BEGIN
(* ===== verification/Tty.v ===== *)
(** * The console's line discipline

    [consoleintr] and [consoleread] on the ring [cons.buf] implement a
    terminal: a queue of committed bytes behind which a line is being edited.
    [tty_input] and [tty_read] say what a key and a read do to it. *)

From stdpp Require Import base gmap strings numbers list.
From Stdlib Require Import Ascii.
From S2P Require Import Prelude State Spinlock Strings Printf Bytes Ring Memory Kalloc Vm PageTable UserMem.
From S2P Require Import Proc Sleeplock Quiet Bio Uio Devices.

(** ** The specification *)

(** What readers may take, and the line being edited. *)
Record tty := mktty { t_com : list Z; t_ed : list Z }.

Definition eot : Z := ctrl (chr "D"%char).
Definition rubout : list Z := [8; 32; 8].

(** A key: what it means, given the terminal's state. *)
Inductive key : Type :=
| KDump
| KKill
| KErase
| KIgnored
| KChar (c : Z).

Definition room (t : tty) : bool := (length (t_com t ++ t_ed t) <? INPUT_BUF_SIZE)%nat.

Definition key_of (c : Z) (t : tty) : key :=
  if c =? ctrl (chr "P"%char) then KDump
  else if c =? ctrl (chr "U"%char) then KKill
  else if (c =? ctrl (chr "H"%char)) || (c =? 0x7f) then KErase
  else if negb (c =? 0) && room t then KChar (if c =? 13 then newline else c) else KIgnored.

(** A character ends the line, or fills the buffer. *)
Definition commits (c : Z) (t : tty) : bool :=
  (c =? newline) || (c =? eot) || (S (length (t_com t ++ t_ed t)) =? INPUT_BUF_SIZE)%nat.

Definition tty_key (k : key) (t : tty) : tty :=
  match k with
  | KDump | KIgnored => t
  | KKill => mktty (t_com t) []
  | KErase => mktty (t_com t) (removelast (t_ed t))
  | KChar c => if commits c t then mktty (t_com t ++ t_ed t ++ [c]) [] else mktty (t_com t) (t_ed t ++ [c])
  end.

Definition tty_input (c : Z) (t : tty) : tty := tty_key (key_of c t) t.

(** What is echoed; control-P lists the processes instead. *)
Definition echo (k : key) (t : tty) : list Z :=
  match k with
  | KDump | KIgnored => []
  | KKill => concat (replicate (length (t_ed t)) rubout)
  | KErase => match t_ed t with [] => [] | _ => rubout end
  | KChar c => [c]
  end.

Definition wakes (k : key) (t : tty) : bool :=
  match k with KChar c => commits c t | _ => false end.

(** A read of at most [n] bytes: what it delivers and what stays; [None] if it
    has to wait. A line ends a read; an end of file ends it too, and stays for
    the next one if this one delivered something. *)
Fixpoint tty_read (n : nat) (got : bool) (com : list Z) : option (list Z * list Z) :=
  match n, com with
  | O, _ => Some ([], com)
  | S _, [] => None
  | S n, c :: rest =>
      if c =? eot then Some ([], if got then com else rest)
      else if c =? newline then Some ([c], rest)
      else r ← tty_read n true rest; Some (c :: r.1, r.2)
  end.

(** ** The ring *)

Record tty_rep (d : devst) (t : tty) : Prop := {
  tr_buf : length (d_buf d) = INPUT_BUF_SIZE;
  tr_r : 0 <= d_r d < 2 ^ 32;
  tr_w : d_w d = wrap32 (d_r d + Z.of_nat (length (t_com t)));
  tr_e : d_e d = wrap32 (d_r d + Z.of_nat (length (t_com t ++ t_ed t)));
  tr_fits : (length (t_com t ++ t_ed t) <= INPUT_BUF_SIZE)%nat;
  tr_bytes : holds INPUT_BUF_SIZE (d_buf d) (d_r d) (t_com t ++ t_ed t);
  tr_line : Forall (fun c => c <> newline) (t_ed t)
}.

Section ring.
Implicit Types (d : devst) (t : tty).

Lemma INPUT_pos : (0 < INPUT_BUF_SIZE)%nat.
Proof. unfold INPUT_BUF_SIZE. lia. Qed.

Lemma INPUT_div : (Z.of_nat INPUT_BUF_SIZE | 2 ^ 32).
Proof. by exists 33554432. Qed.

Lemma tty_nothing_edited d t : tty_rep d t -> (d_e d =? d_w d) = bool_decide (t_ed t = []).
Proof.
  intros [_ _ -> -> H _ _]. unfold INPUT_BUF_SIZE in H. rewrite length_app in *.
  rewrite wrap32_offset by lia. destruct (t_ed t) as [|c l]; cbn.
  - rewrite Nat.add_0_r. apply Nat.eqb_refl.
  - apply Nat.eqb_neq. lia.
Qed.

Lemma counter_dist r (n : nat) :
  0 <= r < 2 ^ 32 -> (n <= INPUT_BUF_SIZE)%nat -> wrap32 (wrap32 (r + Z.of_nat n) - r) = Z.of_nat n.
Proof.
  unfold INPUT_BUF_SIZE. intros Hr Hn. rewrite <- (wrap32_small r) at 2 by done.
  rewrite <- (Z.add_0_r r) at 2. rewrite (wrap32_dist _ _ 0) by lia. f_equal. lia.
Qed.

Lemma tty_used d t : tty_rep d t -> wrap32 (d_e d - d_r d) = Z.of_nat (length (t_com t ++ t_ed t)).
Proof. intros [_ Hr _ -> H _ _]. by apply counter_dist. Qed.

Lemma tty_room d t :
  tty_rep d t -> (wrap32 (d_e d - d_r d) <? Z.of_nat INPUT_BUF_SIZE) = room t.
Proof.
  intros H. rewrite (tty_used _ _ H). unfold room.
  destruct (Nat.ltb_spec (length (t_com t ++ t_ed t)) INPUT_BUF_SIZE); zcases; lia.
Qed.

(** [cons.e--] *)
Lemma tty_erase d com ed c :
  tty_rep d (mktty com (ed ++ [c])) -> tty_rep (set_d_e (wrap32 (d_e d - 1)) d) (mktty com ed).
Proof.
  intros [Hb Hr Hw He Hf Hh Hl]; cbn in *. rewrite app_assoc in *. split; cbn; [done..| | | |].
  - rewrite He, wrap32_sub, !length_app. f_equal. rewrite length_app in *. cbn. lia.
  - rewrite length_app in Hf. lia.
  - by eapply holds_app_l.
  - by apply Forall_app in Hl as [? _].
Qed.

Lemma tty_last d com ed c :
  tty_rep d (mktty com (ed ++ [c])) -> d_buf d !! cons_idx (wrap32 (d_e d - 1)) = Some c.
Proof.
  intros [Hb Hr Hw He Hf Hh Hl]; cbn in *. rewrite <- (Hh (length (com ++ ed)) c).
  - f_equal. rewrite He, wrap32_sub. change cons_idx with (ring_idx INPUT_BUF_SIZE).
    rewrite ring_idx_wrap by (apply INPUT_pos || apply INPUT_div). f_equal. rewrite !length_app. cbn. lia.
  - by rewrite app_assoc, list_lookup_middle.
Qed.

(** [cons.buf[cons.e++ % INPUT_BUF_SIZE] = c] *)
Definition type_char (c : Z) (d : devst) : devst :=
  set_d_e (wrap32 (d_e d + 1)) (set_d_buf (<[cons_idx (d_e d) := c]> (d_buf d)) d).

Lemma tty_type d com ed c :
  tty_rep d (mktty com ed) -> room (mktty com ed) = true ->
  length (d_buf (type_char c d)) = INPUT_BUF_SIZE /\
  d_e (type_char c d) = wrap32 (d_r d + Z.of_nat (length (com ++ ed ++ [c]))) /\
  (length (com ++ ed ++ [c]) <= INPUT_BUF_SIZE)%nat /\
  holds INPUT_BUF_SIZE (d_buf (type_char c d)) (d_r d) (com ++ ed ++ [c]).
Proof.
  intros [Hb Hr Hw He Hf Hh Hl] Hroom%Nat.ltb_lt; cbn in *. rewrite app_assoc. split_and!.
  - by rewrite length_insert.
  - rewrite He, wrap32_add. f_equal. rewrite (length_app _ [c]). cbn. lia.
  - rewrite (length_app _ [c]). cbn. lia.
  - rewrite He. change cons_idx with (ring_idx INPUT_BUF_SIZE).
    rewrite ring_idx_wrap by (apply INPUT_pos || apply INPUT_div).
    by apply holds_snoc; [apply INPUT_pos|..].
Qed.

(** [c = cons.buf[cons.r++ % INPUT_BUF_SIZE]] *)
Lemma tty_take d c com ed :
  tty_rep d (mktty (c :: com) ed) ->
  d_buf d !! cons_idx (d_r d) = Some c /\ tty_rep (set_d_r (wrap32 (d_r d + 1)) d) (mktty com ed).
Proof.
  intros [Hb Hr Hw He Hf Hh Hl]; cbn in *. split; [exact (holds_front _ _ _ _ _ Hh)|]. split; cbn; [done| | | | | |done].
  - unfold wrap32. apply Z.mod_pos_bound. lia.
  - rewrite Hw, wrap32_add. f_equal. lia.
  - rewrite He, wrap32_add. f_equal. lia.
  - lia.
  - by eapply holds_tail; [apply INPUT_pos|apply INPUT_div|].
Qed.

Lemma tty_nothing_committed d t : tty_rep d t -> (d_r d =? d_w d) = bool_decide (t_com t = []).
Proof.
  intros [_ Hr -> _ H _ _]. unfold INPUT_BUF_SIZE in H. rewrite length_app in H.
  rewrite <- (wrap32_small (d_r d)) at 1 by done. rewrite <- (Z.add_0_r (d_r d)) at 1.
  change 0 with (Z.of_nat 0). rewrite wrap32_offset by lia. by destruct (t_com t).
Qed.

End ring.

(** ** The interrupt handler *)

(** The state [s] with the console [d], the output [out] and the
    synchronisation state [y]. *)
Definition at_cons (d : devst) (out : list Z) (y : sync) (s : kst) : kst :=
  set_k_sync y (set_k_out out (set_k_dev d s)).

(** What the handler relies on, whether or not a process was interrupted. *)
Record console_ok (s : kst) : Prop := {
  co_wf : sync_wf (k_sync s);
  co_calm : calm s;
  co_tab : table_ok s;
  co_procs : proc_locks_free (k_sync s);
  co_cons : lock_free LCons (k_sync s);
  co_pr : lock_free LPr (k_sync s)
}.

Section intr.
Context {Io : Mmio} {W : World} {T : Patience} (s : kst) (Hs : console_ok s).
Implicit Types (d : devst) (t : tty) (out : list Z).

(** The lock held. *)
Let y : sync := acq LCons (k_sync s).

Lemma held_wf : sync_wf y.
Proof using Hs. apply sync_wf_acq; [apply (co_wf _ Hs)|apply (co_cons _ Hs)]. Qed.

Lemma held_touch : touch y = y.
Proof using Hs. apply touch_acq, (co_wf _ Hs). Qed.

Lemma wp_consputc_at c d out Q :
  Q tt (at_cons d (out ++ (wrap8 <$> expand c)) y s) -> wp (consputc c) Q (at_cons d out y s).
Proof using Hs.
  intros HQ. apply wp_consputc; cbn; [apply held_wf|apply (co_calm _ Hs)|apply held_touch|exact HQ].
Qed.

Lemma wp_kill_line fuel d out com ed Q :
  tty_rep d (mktty com ed) -> (length ed <= fuel)%nat ->
  (forall d', tty_rep d' (mktty com []) -> d' = set_d_e (d_e d') d ->
    Q tt (at_cons d' (out ++ concat (replicate (length ed) rubout)) y s)) ->
  wp (kill_line fuel) Q (at_cons d out y s).
Proof using Hs.
  revert fuel d out. induction ed as [|c ed IH] using rev_ind; intros fuel d out Hr Hf HQ.
  - assert (E := tty_nothing_edited _ _ Hr). rewrite bool_decide_true in E by done.
    destruct fuel; cbn [kill_line]; apply wp_bind, wp_gets; cbn; rewrite E; apply wp_ret;
      specialize (HQ d Hr); cbn in HQ; rewrite app_nil_r in HQ; apply HQ; by destruct d.
  - rewrite length_app in Hf. cbn in Hf. destruct fuel as [|fuel]; [lia|]. cbn [kill_line].
    assert (E := tty_nothing_edited _ _ Hr). rewrite bool_decide_false in E by (intros F; by destruct ed).
    apply wp_bind, wp_gets. cbn [k_dev at_cons set_k_sync set_k_out set_k_dev]. rewrite E.
    apply wp_bind. unfold cons_get. apply wp_bind, wp_gets. eapply wp_deref; [exact (tty_last _ _ _ _ Hr)|].
    assert (Hc := tr_line _ _ Hr). apply Forall_app in Hc as [_ Hc]. inversion Hc as [|? ? Hn _]; subst.
    destruct (Z.eqb_spec c newline) as [|_]; [done|].
    apply wp_bind, wp_modify. change (upd_dev _ _) with (at_cons (set_d_e (wrap32 (d_e d - 1)) d) out y s).
    apply wp_bind, wp_consputc_at. apply IH; [by eapply tty_erase|lia|].
    intros d' Hr' Hd'. specialize (HQ d' Hr'). rewrite length_app, Nat.add_comm in HQ. cbn in HQ.
    rewrite <- app_assoc. apply HQ. rewrite Hd'. by destruct d.
Qed.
END
ASSIGNMENT
The required output is the set of lines from the first line of the data through the line that contains "Definition commits (c", transcribed exactly.

PROBLEM SOLUTION
(* ===== verification/Tty.v ===== *)
(** * The console's line discipline

    [consoleintr] and [consoleread] on the ring [cons.buf] implement a
    terminal: a queue of committed bytes behind which a line is being edited.
    [tty_input] and [tty_read] say what a key and a read do to it. *)

From stdpp Require Import base gmap strings numbers list.
From Stdlib Require Import Ascii.
From S2P Require Import Prelude State Spinlock Strings Printf Bytes Ring Memory Kalloc Vm PageTable UserMem.
From S2P Require Import Proc Sleeplock Quiet Bio Uio Devices.

(** ** The specification *)

(** What readers may take, and the line being edited. *)
Record tty := mktty { t_com : list Z; t_ed : list Z }.

Definition eot : Z := ctrl (chr "D"%char).
Definition rubout : list Z := [8; 32; 8].

(** A key: what it means, given the terminal's state. *)
Inductive key : Type :=
| KDump
| KKill
| KErase
| KIgnored
| KChar (c : Z).

Definition room (t : tty) : bool := (length (t_com t ++ t_ed t) <? INPUT_BUF_SIZE)%nat.

Definition key_of (c : Z) (t : tty) : key :=
  if c =? ctrl (chr "P"%char) then KDump
  else if c =? ctrl (chr "U"%char) then KKill
  else if (c =? ctrl (chr "H"%char)) || (c =? 0x7f) then KErase
  else if negb (c =? 0) && room t then KChar (if c =? 13 then newline else c) else KIgnored.

(** A character ends the line, or fills the buffer. *)
Definition commits (c : Z) (t : tty) : bool :=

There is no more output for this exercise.